For so long, I told myself she was helping. That she understood my need to get out of my mind, even for a little while. But understanding someone and helping them aren’t always the same thing.
Cullen’s jaw is tight, but he doesn’t push or tell me what to do. He just watches me, hurt and hopeful all at once, waiting for me to figure it out myself.

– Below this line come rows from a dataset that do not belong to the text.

(** X11. With the sources of all edges into a node in the table, and the
    arrays the loop reads from them pairwise distinct, the loop returns a
    bundle that reads as the specification says of the upstream outputs as
    they were before the loop: each entry is their concatenation in edge
    order, and a port without an entry has nothing to concatenate.  The
    table keeps its entries, but not all their values: an array that is
    not in the bundle reads as before, and an array that is in the bundle
    is an array of an upstream entry, read by an edge into that port, and
    now holds the whole concatenation; the upstream entry reads
    differently as soon as a second edge into the port carries data. *)
Theorem distinct_arrays_concatenate g fuel n s :
  (∀ e, e ∈ edges g → edgeTarget e = n →
        is_Some (pipeCache s !! edgeSource e)) →
  NoDup (arraysRead s n (edges g)) →
  (∀ arr, arr ∈ arraysRead s n (edges g) → arr < length (heap s)) →
  ∃ inputData s1,
    gatherInput (loadCache g (S fuel)) n (edges g) ∅ s = Returned inputData s1
    ∧ pipeCache s1 = pipeCache s
    ∧ (∀ p,
         bundleValue (heap s1) inputData !! p
         = match inputData !! p with
           | Some _ => Some (specInput g s n p)
           | None => None
           end
         ∧ (inputData !! p = None → specInput g s n p = []))
    ∧ (∀ arr, (∀ p, inputData !! p ≠ Some arr) →
              heap s1 !! arr = heap s !! arr)
    ∧ (∀ p arr, inputData !! p = Some arr →
         ∃ e, e ∈ edges g ∧ edgeTarget e = n ∧ targetHandle e = p
              ∧ edgeArray s e = Some arr).
Proof.
  intros Hcached Hnd Hvalid.
  destruct (gatherInput_concat g fuel n s (edges g) ∅ s eq_refl eq_refl
              Hcached Hnd)
    as (inputData & s1 & Hg & Hc & Hval).
  { intros arr Ha. split; [by apply Hvalid|done]. }
  { intros p a. by rewrite lookup_empty. }
  { intros p q a. by rewrite lookup_empty. }
  exists inputData, s1. split; [done|]. split; [done|]. split.
  - intros p. specialize (Hval p). unfold bundleValue. rewrite lookup_fmap.
    rewrite lookup_empty in Hval.
    destruct (inputData !! p) as [a|]; simpl.
    + split; [|done]. by rewrite Hval.
    + destruct Hval as [_ Hr]. done.
  - split; [by destruct (gatherInput_frame _ _ _ _ _ _ _ _ Hcached Hg)|].
    intros p arr Hp.
    destruct (gatherInput_sources _ _ _ _ _ _ _ _ Hcached Hg p arr Hp)
      as [Hi|Hex]; [by rewrite lookup_empty in Hi|done].
Qed.

(** ** Labels and the layout of handles *)

(** X12. A truncated label has at most five code units and starts as the label
    does; truncating again changes nothing, and a label is left as it is
    exactly when it has at most five units. *)
Theorem truncateLabel_bounded label :
  (length (truncateLabel label) ≤ 5)%nat
  ∧ take 4 (truncateLabel label) = take 4 label
  ∧ truncateLabel (truncateLabel label) = truncateLabel label
  ∧ (truncateLabel label = label ↔ (length label ≤ 5)%nat).
Proof.
  unfold truncateLabel. destruct (decide (5 < length label)) as [Hlong|Hshort].
  - assert (length (take 4 label ++ [ellipsis]) = 5) as Hlen
      by (rewrite length_app, length_take_le by lia; done).
    split; [lia|]. split.
    + rewrite take_app_le by (rewrite length_take_le; lia).
      rewrite take_take. by replace (4 `min` 4) with 4 by lia.
    + split; [rewrite decide_False by lia; done|].
      split; [|lia]. intros Heq. rewrite Heq in Hlen. lia.
  - split; [lia|]. split; [done|]. split; [by rewrite decide_False|].
    split; [lia|done].
Qed.

Lemma pushGrouped_concat grp handle grouped :
  concat (pushGrouped grp handle grouped).*2 ≡ₚ concat grouped.*2 ++ [handle].
Proof.
  induction grouped as [|[k hs] rest IH]; simpl; [done|].
  destruct (decide (k = grp)); simpl.
  - rewrite <- !(assoc_L (++)). f_equiv. apply Permutation_app_comm.
  - rewrite IH. by rewrite (assoc_L (++)).
Qed.

Lemma pushGrouped_keys grp handle grouped :
  (pushGrouped grp handle grouped).*1
  = if decide (grp ∈ grouped.*1) then grouped.*1 else grouped.*1 ++ [grp].
Proof.
  induction grouped as [|[k hs] rest IH].
  - destruct (decide (grp ∈ (@nil (string * list HandleInfo)).*1)) as [Hin|Hin];
      [by apply elem_of_nil in Hin|done].
  - change (((k, hs) :: rest).*1) with (k :: rest.*1).
    cbn [pushGrouped]. destruct (decide (k = grp)) as [->|Hne].
    + change (((grp, hs ++ [handle]) :: rest).*1) with (grp :: rest.*1).
      destruct (decide (grp ∈ grp :: rest.*1)) as [Hin|Hin]; [done|].
      exfalso. apply Hin, list_elem_of_here.
    + change (((k, hs) :: pushGrouped grp handle rest).*1)
        with (k :: (pushGrouped grp handle rest).*1).
      rewrite IH.
      destruct (decide (grp ∈ rest.*1)) as [Hin|Hin];
        destruct (decide (grp ∈ k :: rest.*1)) as [Hin'|Hin']; try done.
      * exfalso. apply Hin'. by apply list_elem_of_further.
      * exfalso. apply elem_of_cons in Hin' as [?|?]; [congruence|done].
Qed.

Lemma pushGrouped_new grp handle grouped :
  grp ∉ grouped.*1 → pushGrouped grp handle grouped = grouped ++ [(grp, [handle])].
Proof.
  induction grouped as [|[k hs] rest IH]; simpl; [done|]. intros Hin.
  rewrite decide_False by (intros ->; apply Hin, list_elem_of_here).
  rewrite IH; [done|]. intros ?. by apply Hin, list_elem_of_further.
Qed.

Lemma pushGrouped_old grp handle grouped :
  NoDup grouped.*1 → grp ∈ grouped.*1 →
  pushGrouped grp handle grouped
  = (λ kv : string * list HandleInfo,
       if decide (kv.1 = grp) then (kv.1, kv.2 ++ [handle]) else kv) <$> grouped.
Proof.
  induction grouped as [|[k hs] rest IH]; simpl; [by intros _ ?%elem_of_nil|].
  intros [Hk Hnd]%NoDup_cons Hin.
  destruct (decide (k = grp)) as [->|Hne]; simpl.
  - f_equal. clear IH Hin Hnd. induction rest as [|[k' hs'] rest IH]; [done|].
    simpl in *. rewrite decide_False by (intros ->; apply Hk, list_elem_of_here).
    f_equal. apply IH. intros ?. by apply Hk, list_elem_of_further.
  - f_equal. apply IH; [done|].
    by apply elem_of_cons in Hin as [?|?]; [congruence|].
Qed.

(** The state of the grouping loop after the handles [hs]. *)
Lemma groupHandles_spec hs :
  (groupHandles hs).1 = filter (λ h, group h = None) hs
  ∧ NoDup (groupHandles hs).2.*1
  ∧ Forall (λ h, match group h with
                 | Some k => k ∈ (groupHandles hs).2.*1
                 | None => True
                 end) hs
  ∧ Forall (λ kv, kv.2 ≠ [] ∧ kv.2 = filter (λ h, group h = Some kv.1) hs)
      (groupHandles hs).2
  ∧ (groupHandles hs).1 ++ concat (groupHandles hs).2.*2 ≡ₚ hs.
Proof.
  unfold groupHandles.
  induction hs as [|handle hs (Hu & Hnd & Hcov & Hgr & Hperm)] using rev_ind.
  - simpl. repeat split; try constructor.
  - rewrite foldl_snoc. set (acc := foldl groupStep ([], []) hs) in *.
    unfold groupStep. rewrite !filter_app.
    destruct (group handle) as [grp|] eqn:Hgrp; cbn [fst snd].
    + split.
      { rewrite Hu, filter_cons_False, filter_nil, app_nil_r; [done|].
        by rewrite Hgrp. }
      split.
      { rewrite pushGrouped_keys. destruct (decide (grp ∈ acc.2.*1)); [done|].
        apply NoDup_app. split; [done|]. split; [|apply NoDup_singleton].
        by intros x Hx ->%list_elem_of_singleton. }
      split.
      { apply Forall_app. split.
        - eapply Forall_impl; [exact Hcov|]. intros h. simpl.
          destruct (group h) as [k|]; [|done]. rewrite pushGrouped_keys.
          destruct (decide (grp ∈ acc.2.*1)); [done|].
          intros ?. apply elem_of_app. by left.
        - constructor; [|constructor]. rewrite Hgrp, pushGrouped_keys.
          destruct (decide (grp ∈ acc.2.*1)); [done|].
          apply elem_of_app. right. apply list_elem_of_here. }
      split.
      { destruct (decide (grp ∈ acc.2.*1)) as [Hin|Hin].
        - rewrite pushGrouped_old by done. apply Forall_fmap.
          eapply Forall_impl; [exact Hgr|]. intros [k l] [Hne Hl].
          unfold compose. cbn beta. cbn [fst snd] in *.
          destruct (decide (k = grp)) as [->|Hk]; cbn [fst snd].
          + cbn [fst snd]. split; [intros [_ ?]%app_eq_nil; done|].
            rewrite filter_app, filter_cons_True, filter_nil by done.
            by rewrite <- Hl.
          + split; [done|].
            rewrite filter_app, filter_cons_False, filter_nil, app_nil_r; [done|].
            rewrite Hgrp. congruence.
        - rewrite pushGrouped_new by done. apply Forall_app. split.
          + eapply Forall_impl; [exact Hgr|]. intros [k l] [Hne Hl]. cbn [fst snd] in *.
            split; [done|].
            rewrite filter_app, filter_cons_False, filter_nil, app_nil_r; [done|].
            rewrite Hgrp. intros [= Heq]. subst k. apply Hin.
            destruct l as [|h0 l]; [done|].
            assert (h0 ∈ filter (λ h, group h = Some grp) hs) as Hh0
              by (rewrite <- Hl; apply list_elem_of_here).
            apply list_elem_of_filter in Hh0 as [Hg0 Hh0].
            rewrite Forall_forall in Hcov. specialize (Hcov h0 Hh0).
            by rewrite Hg0 in Hcov.
          + constructor; [|constructor]. cbn [fst snd]. split; [done|].
            rewrite filter_app, filter_cons_True, filter_nil by done.
            destruct (filter (λ h, group h = Some grp) hs) as [|h0 l0] eqn:Hf;
              [done|]. exfalso.
            assert (h0 ∈ filter (λ h, group h = Some grp) hs) as Hh0
              by (rewrite Hf; apply list_elem_of_here).
            apply list_elem_of_filter in Hh0 as [Hg0 Hh0].
            rewrite Forall_forall in Hcov. specialize (Hcov h0 Hh0).
            by rewrite Hg0 in Hcov. }
      rewrite pushGrouped_concat, (assoc_L (++)). by rewrite Hperm.
    + split.
      { rewrite Hu, filter_cons_True, filter_nil by done. done. }
      split; [done|]. split.
      { apply Forall_app. split; [done|]. constructor; [|constructor].
        by rewrite Hgrp. }
      split.
      { eapply Forall_impl; [exact Hgr|]. intros [k l] [Hne Hl]. cbn [fst snd] in *.
        split; [done|].
        rewrite filter_app, filter_cons_False, filter_nil, app_nil_r; [done|].
        by rewrite Hgrp. }
      rewrite <- Hperm, <- !(assoc_L (++)). f_equiv. apply Permutation_app_comm.
Qed.

(** X13. The grouping loop of [renderHandles] and [InspectBoxPreview] is a
    stable partition: the ungrouped handles and the handles of each group
    are those of the declaration, in its order; every group is listed
    once and is not empty; and no handle is lost or repeated. *)
Theorem groupHandles_partition hs :
  (groupHandles hs).1 = filter (λ h, group h = None) hs
  ∧ NoDup (groupHandles hs).2.*1
  ∧ Forall (λ kv, kv.2 ≠ [] ∧ kv.2 = filter (λ h, group h = Some kv.1) hs)
      (groupHandles hs).2
  ∧ (groupHandles hs).1 ++ concat (groupHandles hs).2.*2 ≡ₚ hs.
Proof.
  destruct (groupHandles_spec hs) as (H1 & H2 & _ & H3 & H4). done.
Qed.

Lemma placedHandles_cons handle q els :
  placedHandles (HandleAt handle q :: els) = (handle, q) :: placedHandles els.
Proof. done. Qed.

Lemma placeHandles_cons p handle hs :
  placeHandles p (handle :: hs)
  = (HandleAt handle (S p) :: (placeHandles (S p) hs).1,
     (placeHandles (S p) hs).2).
Proof. done. Qed.

Lemma placeHandles_props hs : ∀ p,
  (placeHandles p hs).2 = p + length hs
  ∧ (placedHandles (placeHandles p hs).1).*1 = hs
  ∧ (placedHandles (placeHandles p hs).1).*2 = seq (S p) (length hs).
Proof.
  induction hs as [|handle hs IH]; intros p.
  - simpl. split; [lia|done].
  - destruct (IH (S p)) as (H1 & H2 & H3).
    rewrite placeHandles_cons. cbn [fst snd].
    rewrite placedHandles_cons, !fmap_cons, H1, H2, H3. cbn [fst snd length seq].
    split; [lia|done].
Qed.

Lemma placedHandles_app els1 els2 :
  placedHandles (els1 ++ els2) = placedHandles els1 ++ placedHandles els2.
Proof. unfold placedHandles. apply omap_app. Qed.

Lemma placeGroups_props grouped : ∀ p,
  (placeGroups p grouped).2
    = p + length (concat grouped.*2) + length grouped * 2
  ∧ (placedHandles (placeGroups p grouped).1).*1 = concat grouped.*2
  ∧ Forall (λ q, p < q ∧ (q ≤ (placeGroups p grouped).2)%nat)
      (placedHandles (placeGroups p grouped).1).*2
  ∧ NoDup (placedHandles (placeGroups p grouped).1).*2.
Proof.
  induction grouped as [|[grp hs] rest IH]; intros p.
  - simpl. split; [lia|]. split; [done|]. split; constructor.
  - cbn [placeGroups fst snd].
    destruct (placeHandles_props hs (S p)) as (Hi1 & Hi2 & Hi3).
    destruct (IH (S (placeHandles (S p) hs).2)) as (Hr1 & Hr2 & Hr3 & Hr4).
    change (placedHandles
              (GroupAt grp (S p) (length hs)
               :: (placeHandles (S p) hs).1
                  ++ (placeGroups (S (placeHandles (S p) hs).2) rest).1))
      with (placedHandles
              ((placeHandles (S p) hs).1
               ++ (placeGroups (S (placeHandles (S p) hs).2) rest).1)).
    rewrite placedHandles_app, !fmap_app, Hi2, Hi3, Hr2.
    rewrite Hi1 in Hr1, Hr3, Hr4 |- *. split.
    { rewrite Hr1, fmap_cons. cbn [snd concat length]. rewrite length_app. lia. }
    split; [reflexivity|]. split.
    + apply Forall_app. split.
      * apply Forall_forall. intros q Hq%elem_of_seq. rewrite Hr1. lia.
      * eapply Forall_impl; [exact Hr3|]. intros q. simpl. lia.
    + apply NoDup_app. split; [apply NoDup_seq|]. split; [|done].
      intros q Hq%elem_of_seq Hq'. rewrite Forall_forall in Hr3.
      specialize (Hr3 q Hq'). simpl in Hr3. lia.
Qed.

(** X14. [renderHandles] gives every handle of the node exactly one position;
    the positions are pairwise distinct and lie strictly between [0] and
    the denominator of [handleOffset], so that every handle is drawn
    inside the height of the node; the count it returns is one less than
    that denominator. *)
Theorem renderHandles_layout hs :
  (renderHandles hs).2 + 1 = offsetDenominator hs
  ∧ (placedHandles (renderHandles hs).1).*1 ≡ₚ hs
  ∧ NoDup (placedHandles (renderHandles hs).1).*2
  ∧ Forall (λ q, 0 < q ∧ q < offsetDenominator hs)
      (placedHandles (renderHandles hs).1).*2.
Proof.
  unfold renderHandles, offsetDenominator. cbn [fst snd].
  destruct (groupHandles_spec hs) as (_ & _ & _ & _ & Hperm).
  destruct (placeHandles_props (groupHandles hs).1 0) as (Hu1 & Hu2 & Hu3).
  destruct (placeGroups_props (groupHandles hs).2
              (placeHandles 0 (groupHandles hs).1).2) as (Hg1 & Hg2 & Hg3 & Hg4).
  rewrite placedHandles_app, !fmap_app, Hu2, Hu3, Hg2.
  pose proof (Permutation_length Hperm) as Hlen. rewrite length_app in Hlen.
  simpl in Hu1. rewrite Hu1 in Hg1, Hg3, Hg4 |- *.
  split; [rewrite Hg1; lia|]. split; [done|]. split.
  - apply NoDup_app. split; [apply NoDup_seq|]. split; [|done].
    intros q Hq%elem_of_seq Hq'. rewrite Forall_forall in Hg3.
    specialize (Hg3 q Hq'). simpl in Hg3. lia.
  - apply Forall_app. split.
    + apply Forall_forall. intros q Hq%elem_of_seq. lia.
    + eapply Forall_impl; [exact Hg3|]. intros q. simpl. rewrite Hg1. lia.
Qed.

The realization lands hard.
Not because Cullen is saying anything new, but because for the first time, I can’t find a way to argue with him.
Ella enabled me.
And I let her.
The thought leaves me nauseous.
I tighten my grip on Cullen’s hands. “I think…” my voice catches. “I think I need some distance from her. At least until I’m healthier.”
Relief flashes across his face before he can hide it.
“I’m not asking you to do that, Hud.”
“I know.” I glance down at our joined hands before meeting his eyes again. “But what you said makes sense. This is the right thing to do.”
The words catch in my throat.
Because this isn’t some random friend we’re talking about.
It’s Ella.
He lets out a sigh, his forehead touching mine. “You’re not doing this for me because I said I hate her, are you?”
I chuckle. “Of course I am.”
He frowns, brows pinched.
My thumb brushes his cheek. “I’m doing it because it’s the right thing to do. For me.”
His expression softens. “Are you sure?”
I shrug one shoulder. “As sure as I can be.”
He lets out a breath, the tension leaving his shoulders.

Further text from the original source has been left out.